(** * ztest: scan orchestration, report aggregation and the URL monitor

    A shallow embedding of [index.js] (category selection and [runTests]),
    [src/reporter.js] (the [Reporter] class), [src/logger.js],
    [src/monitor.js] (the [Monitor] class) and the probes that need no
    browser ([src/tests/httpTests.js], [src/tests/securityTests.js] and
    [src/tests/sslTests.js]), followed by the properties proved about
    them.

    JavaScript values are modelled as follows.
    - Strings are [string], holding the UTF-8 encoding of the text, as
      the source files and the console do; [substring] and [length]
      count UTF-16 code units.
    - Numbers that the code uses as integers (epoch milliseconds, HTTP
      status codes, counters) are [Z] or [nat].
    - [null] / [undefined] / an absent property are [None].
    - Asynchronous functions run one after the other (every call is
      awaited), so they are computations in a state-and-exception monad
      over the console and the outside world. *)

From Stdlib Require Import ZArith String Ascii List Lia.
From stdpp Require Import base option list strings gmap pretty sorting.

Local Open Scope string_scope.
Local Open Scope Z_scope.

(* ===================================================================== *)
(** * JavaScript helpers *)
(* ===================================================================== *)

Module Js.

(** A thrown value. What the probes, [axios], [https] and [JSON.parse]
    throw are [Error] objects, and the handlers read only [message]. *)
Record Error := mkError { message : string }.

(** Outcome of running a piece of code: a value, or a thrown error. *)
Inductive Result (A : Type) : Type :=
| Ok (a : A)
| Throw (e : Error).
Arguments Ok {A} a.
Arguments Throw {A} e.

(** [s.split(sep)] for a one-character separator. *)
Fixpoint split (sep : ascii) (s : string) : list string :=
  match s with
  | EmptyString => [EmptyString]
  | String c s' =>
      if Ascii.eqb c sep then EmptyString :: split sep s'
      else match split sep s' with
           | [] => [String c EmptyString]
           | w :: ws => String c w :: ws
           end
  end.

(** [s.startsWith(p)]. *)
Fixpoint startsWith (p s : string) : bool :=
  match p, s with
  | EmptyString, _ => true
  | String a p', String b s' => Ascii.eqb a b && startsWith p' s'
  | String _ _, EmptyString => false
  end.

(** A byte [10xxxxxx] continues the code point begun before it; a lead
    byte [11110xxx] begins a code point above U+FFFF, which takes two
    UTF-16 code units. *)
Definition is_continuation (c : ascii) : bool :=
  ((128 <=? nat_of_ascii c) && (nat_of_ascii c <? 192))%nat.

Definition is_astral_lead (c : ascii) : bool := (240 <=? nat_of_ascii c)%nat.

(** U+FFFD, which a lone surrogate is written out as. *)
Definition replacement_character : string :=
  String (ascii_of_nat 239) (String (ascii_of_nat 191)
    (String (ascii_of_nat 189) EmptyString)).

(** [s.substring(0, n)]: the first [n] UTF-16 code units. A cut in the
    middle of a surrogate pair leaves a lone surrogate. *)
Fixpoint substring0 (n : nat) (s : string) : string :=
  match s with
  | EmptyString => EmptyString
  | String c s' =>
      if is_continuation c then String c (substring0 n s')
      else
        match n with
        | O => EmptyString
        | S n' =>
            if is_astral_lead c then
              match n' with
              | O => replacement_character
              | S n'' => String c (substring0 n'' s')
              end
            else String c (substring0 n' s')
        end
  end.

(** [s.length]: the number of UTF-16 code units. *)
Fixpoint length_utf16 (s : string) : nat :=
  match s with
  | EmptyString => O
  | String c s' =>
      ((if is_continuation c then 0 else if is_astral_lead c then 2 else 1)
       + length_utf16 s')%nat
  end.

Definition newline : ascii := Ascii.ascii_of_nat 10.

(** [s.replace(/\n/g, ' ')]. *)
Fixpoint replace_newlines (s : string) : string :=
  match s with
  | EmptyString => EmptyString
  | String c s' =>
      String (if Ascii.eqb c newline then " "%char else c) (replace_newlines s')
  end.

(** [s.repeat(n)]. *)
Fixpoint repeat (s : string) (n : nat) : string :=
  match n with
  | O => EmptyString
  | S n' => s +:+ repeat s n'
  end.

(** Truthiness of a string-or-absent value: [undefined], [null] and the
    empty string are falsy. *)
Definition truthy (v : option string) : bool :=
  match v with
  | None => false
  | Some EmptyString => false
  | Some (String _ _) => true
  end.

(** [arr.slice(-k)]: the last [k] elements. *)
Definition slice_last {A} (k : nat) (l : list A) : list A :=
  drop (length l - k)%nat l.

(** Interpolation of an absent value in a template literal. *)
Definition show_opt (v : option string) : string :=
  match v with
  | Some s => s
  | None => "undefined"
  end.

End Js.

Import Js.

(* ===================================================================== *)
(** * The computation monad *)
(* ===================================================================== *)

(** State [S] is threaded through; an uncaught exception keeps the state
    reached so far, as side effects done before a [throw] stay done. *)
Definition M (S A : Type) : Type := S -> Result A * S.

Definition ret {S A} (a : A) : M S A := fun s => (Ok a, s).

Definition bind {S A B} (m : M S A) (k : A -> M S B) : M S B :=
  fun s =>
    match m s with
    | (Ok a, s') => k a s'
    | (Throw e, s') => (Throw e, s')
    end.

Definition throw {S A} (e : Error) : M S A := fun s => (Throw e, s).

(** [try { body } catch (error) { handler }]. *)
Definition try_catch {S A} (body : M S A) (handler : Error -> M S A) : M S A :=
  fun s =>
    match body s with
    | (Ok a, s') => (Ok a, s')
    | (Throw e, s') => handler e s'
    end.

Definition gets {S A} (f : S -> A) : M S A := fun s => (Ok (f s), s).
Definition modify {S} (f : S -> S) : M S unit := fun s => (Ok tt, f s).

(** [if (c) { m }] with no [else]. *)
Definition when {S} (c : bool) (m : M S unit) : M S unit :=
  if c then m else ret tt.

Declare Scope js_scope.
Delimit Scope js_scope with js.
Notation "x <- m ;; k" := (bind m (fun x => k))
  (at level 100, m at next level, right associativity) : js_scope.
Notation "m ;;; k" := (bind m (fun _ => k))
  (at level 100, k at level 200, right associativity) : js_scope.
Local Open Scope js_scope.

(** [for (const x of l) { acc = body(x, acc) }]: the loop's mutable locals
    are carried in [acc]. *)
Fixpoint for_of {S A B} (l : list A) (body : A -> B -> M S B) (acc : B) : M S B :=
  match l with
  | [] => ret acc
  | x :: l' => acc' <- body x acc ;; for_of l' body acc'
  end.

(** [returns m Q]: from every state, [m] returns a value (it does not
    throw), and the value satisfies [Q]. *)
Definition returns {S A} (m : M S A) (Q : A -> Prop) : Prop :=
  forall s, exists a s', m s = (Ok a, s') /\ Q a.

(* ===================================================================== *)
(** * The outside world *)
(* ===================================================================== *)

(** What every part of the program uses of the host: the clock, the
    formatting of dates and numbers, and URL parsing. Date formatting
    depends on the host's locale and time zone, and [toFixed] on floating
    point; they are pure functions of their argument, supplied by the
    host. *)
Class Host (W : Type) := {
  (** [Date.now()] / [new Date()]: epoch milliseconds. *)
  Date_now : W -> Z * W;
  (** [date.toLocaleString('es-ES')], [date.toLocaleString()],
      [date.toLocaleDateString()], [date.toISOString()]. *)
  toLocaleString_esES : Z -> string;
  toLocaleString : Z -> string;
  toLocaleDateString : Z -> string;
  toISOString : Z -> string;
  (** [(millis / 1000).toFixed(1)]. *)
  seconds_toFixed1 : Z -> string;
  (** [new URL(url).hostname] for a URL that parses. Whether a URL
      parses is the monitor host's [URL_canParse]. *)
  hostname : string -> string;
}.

________________________

PROBLEM REQUIREMENTS: Output the records above precisely.

SOLUTION:
(** * ztest: scan orchestration, report aggregation and the URL monitor

    A shallow embedding of [index.js] (category selection and [runTests]),
    [src/reporter.js] (the [Reporter] class), [src/logger.js],
    [src/monitor.js] (the [Monitor] class) and the probes that need no
    browser ([src/tests/httpTests.js], [src/tests/securityTests.js] and
    [src/tests/sslTests.js]), followed by the properties proved about
    them.

    JavaScript values are modelled as follows.
    - Strings are [string], holding the UTF-8 encoding of the text, as
      the source files and the console do; [substring] and [length]
      count UTF-16 code units.
    - Numbers that the code uses as integers (epoch milliseconds, HTTP
      status codes, counters) are [Z] or [nat].
    - [null] / [undefined] / an absent property are [None].
    - Asynchronous functions run one after the other (every call is
      awaited), so they are computations in a state-and-exception monad
      over the console and the outside world. *)

From Stdlib Require Import ZArith String Ascii List Lia.
From stdpp Require Import base option list strings gmap pretty sorting.

Local Open Scope string_scope.
Local Open Scope Z_scope.

(* ===================================================================== *)
(** * JavaScript helpers *)
(* ===================================================================== *)

Module Js.

(** A thrown value. What the probes, [axios], [https] and [JSON.parse]
    throw are [Error] objects, and the handlers read only [message]. *)
Record Error := mkError { message : string }.

(** Outcome of running a piece of code: a value, or a thrown error. *)
Inductive Result (A : Type) : Type :=
| Ok (a : A)
| Throw (e : Error).
Arguments Ok {A} a.
Arguments Throw {A} e.

(** [s.split(sep)] for a one-character separator. *)
Fixpoint split (sep : ascii) (s : string) : list string :=
  match s with
  | EmptyString => [EmptyString]
  | String c s' =>
      if Ascii.eqb c sep then EmptyString :: split sep s'
      else match split sep s' with
           | [] => [String c EmptyString]
           | w :: ws => String c w :: ws
           end
  end.

(** [s.startsWith(p)]. *)
Fixpoint startsWith (p s : string) : bool :=
  match p, s with
  | EmptyString, _ => true
  | String a p', String b s' => Ascii.eqb a b && startsWith p' s'
  | String _ _, EmptyString => false
  end.

(** A byte [10xxxxxx] continues the code point begun before it; a lead
    byte [11110xxx] begins a code point above U+FFFF, which takes two
    UTF-16 code units. *)
Definition is_continuation (c : ascii) : bool :=
  ((128 <=? nat_of_ascii c) && (nat_of_ascii c <? 192))%nat.

Definition is_astral_lead (c : ascii) : bool := (240 <=? nat_of_ascii c)%nat.

(** U+FFFD, which a lone surrogate is written out as. *)
Definition replacement_character : string :=
  String (ascii_of_nat 239) (String (ascii_of_nat 191)
    (String (ascii_of_nat 189) EmptyString)).

(** [s.substring(0, n)]: the first [n] UTF-16 code units. A cut in the
    middle of a surrogate pair leaves a lone surrogate. *)
Fixpoint substring0 (n : nat) (s : string) : string :=
  match s with
  | EmptyString => EmptyString
  | String c s' =>
      if is_continuation c then String c (substring0 n s')
      else
        match n with
        | O => EmptyString
        | S n' =>
            if is_astral_lead c then
              match n' with
              | O => replacement_character
              | S n'' => String c (substring0 n'' s')
              end
            else String c (substring0 n' s')
        end
  end.

(** [s.length]: the number of UTF-16 code units. *)
Fixpoint length_utf16 (s : string) : nat :=
  match s with
  | EmptyString => O
  | String c s' =>
      ((if is_continuation c then 0 else if is_astral_lead c then 2 else 1)
       + length_utf16 s')%nat
  end.

Definition newline : ascii := Ascii.ascii_of_nat 10.

(** [s.replace(/\n/g, ' ')]. *)
Fixpoint replace_newlines (s : string) : string :=
  match s with
  | EmptyString => EmptyString
  | String c s' =>
      String (if Ascii.eqb c newline then " "%char else c) (replace_newlines s')
  end.

(** [s.repeat(n)]. *)
Fixpoint repeat (s : string) (n : nat) : string :=
  match n with
  | O => EmptyString
  | S n' => s +:+ repeat s n'
  end.

(** Truthiness of a string-or-absent value: [undefined], [null] and the
    empty string are falsy. *)
Definition truthy (v : option string) : bool :=
  match v with
  | None => false
  | Some EmptyString => false
  | Some (String _ _) => true
  end.

(** [arr.slice(-k)]: the last [k] elements. *)
Definition slice_last {A} (k : nat) (l : list A) : list A :=
  drop (length l - k)%nat l.

(** Interpolation of an absent value in a template literal. *)
Definition show_opt (v : option string) : string :=
  match v with
  | Some s => s
  | None => "undefined"
  end.

End Js.

Import Js.

(* ===================================================================== *)
(** * The computation monad *)
(* ===================================================================== *)

(** State [S] is threaded through; an uncaught exception keeps the state
    reached so far, as side effects done before a [throw] stay done. *)
Definition M (S A : Type) : Type := S -> Result A * S.

Definition ret {S A} (a : A) : M S A := fun s => (Ok a, s).

Definition bind {S A B} (m : M S A) (k : A -> M S B) : M S B :=
  fun s =>
    match m s with
    | (Ok a, s') => k a s'
    | (Throw e, s') => (Throw e, s')
    end.

Definition throw {S A} (e : Error) : M S A := fun s => (Throw e, s).

(** [try { body } catch (error) { handler }]. *)
Definition try_catch {S A} (body : M S A) (handler : Error -> M S A) : M S A :=
  fun s =>
    match body s with
    | (Ok a, s') => (Ok a, s')
    | (Throw e, s') => handler e s'
    end.

Definition gets {S A} (f : S -> A) : M S A := fun s => (Ok (f s), s).
Definition modify {S} (f : S -> S) : M S unit := fun s => (Ok tt, f s).

(** [if (c) { m }] with no [else]. *)
Definition when {S} (c : bool) (m : M S unit) : M S unit :=
  if c then m else ret tt.

Declare Scope js_scope.
Delimit Scope js_scope with js.
Notation "x <- m ;; k" := (bind m (fun x => k))
  (at level 100, m at next level, right associativity) : js_scope.
Notation "m ;;; k" := (bind m (fun _ => k))
  (at level 100, k at level 200, right associativity) : js_scope.
Local Open Scope js_scope.

(** [for (const x of l) { acc = body(x, acc) }]: the loop's mutable locals
    are carried in [acc]. *)
Fixpoint for_of {S A B} (l : list A) (body : A -> B -> M S B) (acc : B) : M S B :=
  match l with
  | [] => ret acc
  | x :: l' => acc' <- body x acc ;; for_of l' body acc'
  end.

(** [returns m Q]: from every state, [m] returns a value (it does not
    throw), and the value satisfies [Q]. *)
Definition returns {S A} (m : M S A) (Q : A -> Prop) : Prop :=
  forall s, exists a s', m s = (Ok a, s') /\ Q a.

(* ===================================================================== *)
(** * The outside world *)
(* ===================================================================== *)

(** What every part of the program uses of the host: the clock, the
    formatting of dates and numbers, and URL parsing. Date formatting
    depends on the host's locale and time zone, and [toFixed] on floating
    point; they are pure functions of their argument, supplied by the
    host. *)
Class Host (W : Type) := {
  (** [Date.now()] / [new Date()]: epoch milliseconds. *)
  Date_now : W -> Z * W;
  (** [date.toLocaleString('es-ES')], [date.toLocaleString()],
      [date.toLocaleDateString()], [date.toISOString()]. *)
  toLocaleString_esES : Z -> string;
  toLocaleString : Z -> string;
  toLocaleDateString : Z -> string;
  toISOString : Z -> string;
  (** [(millis / 1000).toFixed(1)]. *)
  seconds_toFixed1 : Z -> string;
  (** [new URL(url).hostname] for a URL that parses. Whether a URL
      parses is the monitor host's [URL_canParse]. *)
  hostname : string -> string;
}.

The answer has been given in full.